> **Work to complete**:
Of the entries below, restate word for word only the section that runs from the line with "Definition answer_for (l" to the line with "0 < nonces_left (node l)", counting both ends.

Dataset entries
* * * * * * * * *

Lemma learn_grows e ps s :
  RoutingLaws.wf (routing_table s) → Forall FindNodeResp.peer_wf ps →
  ∃ s', on_find_node_resp e ps s = (s', Ok tt) ∧ RoutingLaws.wf (routing_table s') ∧
    pending_dht_connects s' ⊆ pending_dht_connects s ∧ commands s `prefix_of` commands s'.
Proof.
  intros Hw Hps. revert s Hw. induction Hps as [|[id a] ps (Hl & Hb & _) _ IH]; intros s Hw; [by exists s|].
  destruct (learn_peer_spec e id a s Hw) as (s1 & Hs1 & Hw1 & Hp1 & Hc1).
  { split; [unfold blen in *; simpl in *; lia|done]. }
  destruct (IH s1 Hw1) as (s2 & Hs2 & Hw2 & Hp2 & Hc2).
  exists s2. cbn [on_find_node_resp]. rewrite (mthen_ok _ _ _ _ _ Hs1). split_and!; [done|done|set_solver|].
  rewrite Hc1 in Hc2. by etransitivity; [apply prefix_app_r|].
Qed.

Lemma learn_found e ps s id a :
  RoutingLaws.wf (routing_table s) → Forall FindNodeResp.peer_wf ps → (id, a) ∈ ps → NoDup ps.*1 →
  id ∈ pending_dht_connects s →
  ∃ s', on_find_node_resp e ps s = (s', Ok tt) ∧ ApiCommand.Connect a ∈ commands s' ∧ id ∉ pending_dht_connects s'.
Proof.
  intros Hw Hps Hin Hnd Hpend. revert s Hw Hpend.
  induction Hps as [|[id1 a1] ps (Hl & Hb & _) Hps IH]; intros s Hw Hpend; [by apply elem_of_nil in Hin|].
  rewrite fmap_cons in Hnd. apply NoDup_cons in Hnd as [Hn1 Hnd].
  destruct (learn_peer_spec e id1 a1 s Hw) as (s1 & Hs1 & Hw1 & Hp1 & Hc1).
  { split; [unfold blen in *; simpl in *; lia|done]. }
  cbn [on_find_node_resp]. rewrite (mthen_ok _ _ _ _ _ Hs1).
  apply elem_of_cons in Hin as [Heq|Hin].
  - injection Heq as -> ->. destruct (learn_grows e ps s1 Hw1 Hps) as (s2 & Hs2 & _ & Hp2 & [k Hk]).
    exists s2. split_and!; [done| |set_solver]. rewrite Hk, Hc1, bool_decide_eq_true_2 by done.
    apply elem_of_app. left. apply elem_of_app. right. constructor.
  - destruct (IH Hin Hnd s1 Hw1) as (s2 & Hs2 & Hc2 & Hp2); [|by exists s2].
    rewrite Hp1. apply elem_of_difference. split; [done|]. intros ->%elem_of_singleton. apply Hn1, list_elem_of_fmap.
    by exists (id1, a).
Qed.

(** Requests and answers fit a frame. *)
Lemma request_fits target : PeerId.wf target → fits (FindNode.encode (FindNode.mk (PeerId.as_bytes target))).
Proof.
  intros [Hl Hw]. unfold FindNode.encode, PeerId.as_bytes. cbn [FindNode.target]. split.
  - apply Forall_app. split; [apply be_bytes_wf|done].
  - rewrite blen_app, blen_be_bytes. unfold blen, TAG_SIZE, MAX_PAYLOAD_SIZE. rewrite Hl. lia.
Qed.

Lemma encode_peer_fits p :
  FindNodeResp.peer_wf p → bytes_wf (FindNodeResp.encode_peer p) ∧ blen (FindNodeResp.encode_peer p) ≤ 51.
Proof.
  destruct p as [id a]. intros (Hid & Hw & Ha & _). simpl fst in *. simpl snd in *.
  unfold FindNodeResp.encode_peer, Dht.write_socket_addr.
  destruct a as [ip p|ip p f sc]; destruct Ha as (Hip & Hb & _); rewrite !blen_app, !blen_be_bytes;
    (split; [|lia]); rewrite !Forall_app; split_and!; try done; apply be_bytes_wf.
Qed.

Lemma resp_fits ps : Forall FindNodeResp.peer_wf ps → fits (FindNodeResp.encode (FindNodeResp.mk ps)).
Proof.
  intros Hps. unfold FindNodeResp.encode. cbn [FindNodeResp.peers].
  set (n := Z.to_nat (Z.min (blen ps) 255)). assert (Z.of_nat n ≤ 255) as Hn by lia. clearbody n.
  assert (bytes_wf (concat (map FindNodeResp.encode_peer (take n ps))) ∧
    blen (concat (map FindNodeResp.encode_peer (take n ps))) ≤ 51 * Z.of_nat n) as [Hw Hl].
  { clear Hn. revert n. induction Hps as [|p ps Hp _ IH]; intros [|n]; try (split; [constructor|unfold blen; simpl; lia]).
    cbn [take map concat]. rewrite blen_app. destruct (IH n), (encode_peer_fits p Hp).
    split; [by apply Forall_app|lia]. }
  split.
  - rewrite !Forall_app. split_and!; [apply be_bytes_wf..|done].
  - rewrite !blen_app, !blen_be_bytes. unfold TAG_SIZE, MAX_PAYLOAD_SIZE. lia.
Qed.

Lemma fits_sealable m : fits m → blen m ≤ AEAD_MAX.
Proof. intros [_ H]. unfold TAG_SIZE, MAX_PAYLOAD_SIZE, AEAD_MAX in *. lia. Qed.

Lemma known_peers_nodup target s :
  RoutingLaws.wf (routing_table s) → PeerId.wf target → NoDup (known_peers target s).*1.
Proof.
  intros Hw Ht. unfold known_peers. case_bool_decide; [by apply NoDup_singleton|].
  destruct (RoutingLaws.find_closest_spec target 20 _ Hw Ht) as (_ & Hnd & _).
  by rewrite <- list_fmap_compose.
Qed.

(** The loop on a request, and on an answer. *)
Lemma dispatch_request e A target s :
  PeerId.wf target →
  dispatch e A MessageType.FindNode (FindNode.encode (FindNode.mk (PeerId.as_bytes target))) s =
    ((send_secure e A MessageType.FindNodeResp (FindNodeResp.encode (FindNodeResp.mk (known_peers target s))) s).1, Ok tt).
Proof.
  intros [Hl Hw]. unfold dispatch, if_ok.
  assert (FindNode.decode (FindNode.encode (FindNode.mk (PeerId.as_bytes target))) = Ok (FindNode.mk target)) as ->; [|done].
  refine (@wire_roundtrip _ FindNode.t _ _ (FindNode.mk target) _). split; [unfold blen; simpl; lia|done].
Qed.

Lemma dispatch_answer e B ps s :
  Forall FindNodeResp.peer_wf ps → blen ps ≤ 255 →
  dispatch e B MessageType.FindNodeResp (FindNodeResp.encode (FindNodeResp.mk ps)) s = on_find_node_resp e ps s.
Proof.
  intros Hps Hl. unfold dispatch, if_ok.
  assert (FindNodeResp.decode (FindNodeResp.encode (FindNodeResp.mk ps)) = Ok (FindNodeResp.mk ps)) as ->; [|done].
  by refine (@wire_roundtrip _ FindNodeResp.t _ _ (FindNodeResp.mk ps) _).
Qed.

Lemma known_peers_short target s :
  RoutingLaws.wf (routing_table s) → PeerId.wf target → blen (known_peers target s) ≤ 255.
Proof.
  intros Hw Ht. unfold known_peers. case_bool_decide; [done|]. unfold blen. rewrite length_map.
  destruct (RoutingLaws.find_closest_spec target 20 _ Hw Ht) as (Hl & _). rewrite Hl. lia.
Qed.

Lemma known_peers_find target s p :
  RoutingLaws.wf (routing_table s) → PeerId.wf target → target ≠ Identity.peer_id (identity s) →
  p ∈ RoutingTable.active_peers (routing_table s) → PeerInfo.peer_id p = target →
  (target, PeerInfo.addr p) ∈ known_peers target s.
Proof.
  intros Hw Ht Hself Hp <-. unfold known_peers. rewrite bool_decide_eq_false_2 by done. apply list_elem_of_fmap. exists p.
  split; [done|]. apply RoutingLaws.find_closest_self; [done..|lia].
Qed.

(** An answer changes the table, the pending identifiers and the commands. *)
Lemma learn_frame e ps : ∀ s s', on_find_node_resp e ps s = (s', Ok tt) →
  identity s' = identity s ∧ peer_states s' = peer_states s ∧ tcp_transport s' = tcp_transport s.
Proof.
  induction ps as [|p ps IH]; intros s s' H; [by injection H as <-|]. cbn [on_find_node_resp] in H.
  unfold mthen at 1 in H. destruct (learn_peer e p s) as [s1 [[]| |]] eqn:E; [|done..].
  apply IH in H as (-> & -> & ->). unfold learn_peer, mthen, table_insert in E.
  destruct (RoutingTable.insert _ _ _ _) as [rt r]. destruct (is_panic r); [done|]. unfold mset in E.
  injection E as <-. by case_bool_decide.
Qed.

(** The transport of a node never files two peers under one connection. *)
Lemma inv_distinct (x : TcpTransport.t) a b i :
  TcpLife.inv x → TcpTransport.peer_senders x !! a = Some i → TcpTransport.peer_senders x !! b = Some i → a = b.
Proof. intros H [Ha _]%(TcpLife.inv_senders _ H) [Hb _]%(TcpLife.inv_senders _ H). congruence. Qed.

Lemma grown_distinct x0 peer s :
  TcpLife.inv x0 → grown peer x0 (tcp_transport s) → senders_distinct s.
Proof.
  intros H [Hs _ _] x y i. rewrite Hs.
  assert (∀ z, TcpTransport.peer_senders x0 !! z ≠ Some (TcpTransport.next x0)) as Hnew.
  { intros z [Hz _]%(TcpLife.inv_senders _ H). pose proof (TcpLife.inv_next _ H _ (mk_is_Some _ _ Hz)). lia. }
  intros [[<- <-]|[Hx Hi]]%lookup_insert_Some [[<- Hj]|[Hy Hj]]%lookup_insert_Some; [done|by apply Hnew in Hj| |].
  - subst. by apply Hnew in Hi.
  - by eapply inv_distinct.
Qed.

(** *** Over TCP: [l] asks for an identifier, [r] answers *)
Definition introduces (now : Z) (cut : bytes → list bytes) (el er : Env) (hex : bytes) : method (side * side) Halt unit :=
  on_left (commanded el [ApiCommand.ConnectPeerId hex]) ;? to_right now cut er ;? to_left now cut el.

(** A frame from [B] that carries an answer for [l]. *)
Definition answer_for (l r : side) (A B : SocketAddr.t) (ps : list (bytes * SocketAddr.t)) (q : PeerState) (g : Frame.t) : Prop :=
  TcpLaws.forwarded g = true ∧
  (∀ e s, peer_states s !! B = peer_states (node l) !! B →
    on_frame e B g s = dispatch e B MessageType.FindNodeResp (FindNodeResp.encode (FindNodeResp.mk ps)) (set_peer B q s)) ∧
  linked (set_peer B q (node l)) (node r) A B ∧ linked (node r) (set_peer B q (node l)) B A.

Lemma request now cut ea eb l r A B hex target :
  (∀ w, concat (cut w) = w) → talking l r A B → senders_distinct (node l) →
  0 < nonces_left (node l) B → 0 < nonces_left (node r) A → hex_crate_decode hex = Some target → PeerId.wf target →
  RoutingTable.get target (routing_table (node l)) = None → Forall FindNodeResp.peer_wf (known_peers target (node r)) →
  ∃ l1 l2 r2 gs g q,
    commanded ea [ApiCommand.ConnectPeerId hex] l = (l1, Ok tt) ∧ pass now cut eb l1 r = (l2, r2, Ok tt) ∧
    joined l2 r2 A B [] (gs ++ [g]) ∧ Forall (λ f, TcpLaws.forwarded f = false) gs ∧
    answer_for l2 r2 A B (known_peers target (node r)) q g ∧
    identity (node l2) = identity (node l) ∧ routing_table (node l2) = routing_table (node l) ∧
    target ∈ pending_dht_connects (node l2) ∧ kept (tcp l) (tcp l2).
Proof.
  intros Hcut T Hd Nl Nr Hhex Ht Hget Hkp. pose proof (request_fits _ Ht) as Hm. set (m := FindNode.encode _) in Hm.
  destruct (talking_outbox _ _ _ _ T) as (l0 & Ho). destruct T as [(fs0 & gs0 & J & Hsil) L1 L2]. apply Forall_app in Hsil as [Hs1 Hs2].
  destruct (ask_all_linked ea (node l) (node r) A B m l0 L1 L2 Ho Nl (fits_sealable _ Hm) Hd)
    as (f & q0 & O1 & Hf & La & Lb & Nb & Ask & Hfw & Hwf).
  set (a1 := set_pending ({[target]} ∪ pending_dht_connects (ask_all ea m (node l))) (ask_all ea m (node l))).
  assert (connect_peer_id ea target (node l) = a1) as Hc by (unfold connect_peer_id; by rewrite Hget).
  assert (extends (tcp l) (tcp_transport a1)) as Hx by (rewrite <- Hc; apply connect_peer_id_extends).
  assert (commanded ea [ApiCommand.ConnectPeerId hex] l = (set_node a1 l, Ok tt)) as Hcmd.
  { unfold commanded. cbn [map run]. unfold mthen. cbn [turn on_command]. rewrite Hhex.
    assert (blen target = 32) as -> by (destruct Ht; unfold blen; lia). by unfold PeerId.from_bytes; simpl; rewrite Hc. }
  pose proof (joined_queued l (set_node a1 l) r A B fs0 gs0 [f] l0 J eq_refl eq_refl eq_refl eq_refl Hx Ho O1
    ltac:(constructor; [by apply Hwf|done])) as J1.
  destruct (pass_joined now cut eb (set_node a1 l) r A B (fs0 ++ [f]) gs0
    (λ n gs, ∃ g q, gs = [g] ∧ ∀ s, peer_states (node s) = peer_states a1 → ∀ r', node r' = n →
      answer_for s r' A B (known_peers target (node r)) q g) Hcut J1)
    as (l2 & r2 & gs & x & P & J2 & (g & q & -> & Hans) & Nl2 & _ & _ & Kl & _).
  { intros y k Hk. rewrite List.filter_app, (filter_none _ fs0), (filter_all _ [f]) by (done || by constructor). cbn [app].
    rewrite run_one, Hf by done. unfold m. rewrite dispatch_request by done.
    change (known_peers target (set_peer A q0 (set_tcp y (node r)))) with (known_peers target (node r)).
    destruct (send_secure_linked eb (set_peer A q0 (set_tcp y (node r))) a1 B A MessageType.FindNodeResp
      (FindNodeResp.encode (FindNodeResp.mk (known_peers target (node r)))) k Lb Hk) as (g & q & b1 & Hsend & O2 & Hg & _ & K1 & K2 & _ & _ & Hty & Hgw).
    { unfold nonces_left in *. simpl in *. by rewrite Nb. } { by apply fits_sealable, resp_fits. }
    rewrite Hsend. exists b1, [g]. split_and!; [done|exact O2| |].
    - constructor; [|done]. destruct (resp_fits _ Hkp). by apply Hgw.
    - exists g, q. split; [done|]. intros s Hs r' <-. split_and!.
      + unfold TcpLaws.forwarded. by rewrite Hty.
      + intros e s' Hs'. apply Hg; [done|]. by rewrite Hs', Hs.
      + specialize (K2 La). unfold linked in *. simpl in *. by rewrite Hs.
      + unfold linked in *. simpl in *. by rewrite Hs. }
  eexists _, l2, r2, (gs0 ++ pongs (fs0 ++ [f])), g, q.
  split_and!; [done|exact P|by rewrite <- app_assoc|apply Forall_app; split; [done|apply pongs_silent]| | | | |].
  - apply Hans; [by rewrite Nl2|done].
  - rewrite Nl2. by destruct Ask.
  - rewrite Nl2. by destruct Ask.
  - rewrite Nl2. simpl. set_solver.
  - etrans; [apply Hx|exact Kl].
Qed.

* * * * * * * * *

> **Exercise output**:
Definition answer_for (l r : side) (A B : SocketAddr.t) (ps : list (bytes * SocketAddr.t)) (q : PeerState) (g : Frame.t) : Prop :=
  TcpLaws.forwarded g = true ∧
  (∀ e s, peer_states s !! B = peer_states (node l) !! B →
    on_frame e B g s = dispatch e B MessageType.FindNodeResp (FindNodeResp.encode (FindNodeResp.mk ps)) (set_peer B q s)) ∧
  linked (set_peer B q (node l)) (node r) A B ∧ linked (node r) (set_peer B q (node l)) B A.

Lemma request now cut ea eb l r A B hex target :
  (∀ w, concat (cut w) = w) → talking l r A B → senders_distinct (node l) →
  0 < nonces_left (node l) B → 0 < nonces_left (node r) A → hex_crate_decode hex = Some target → PeerId.wf target →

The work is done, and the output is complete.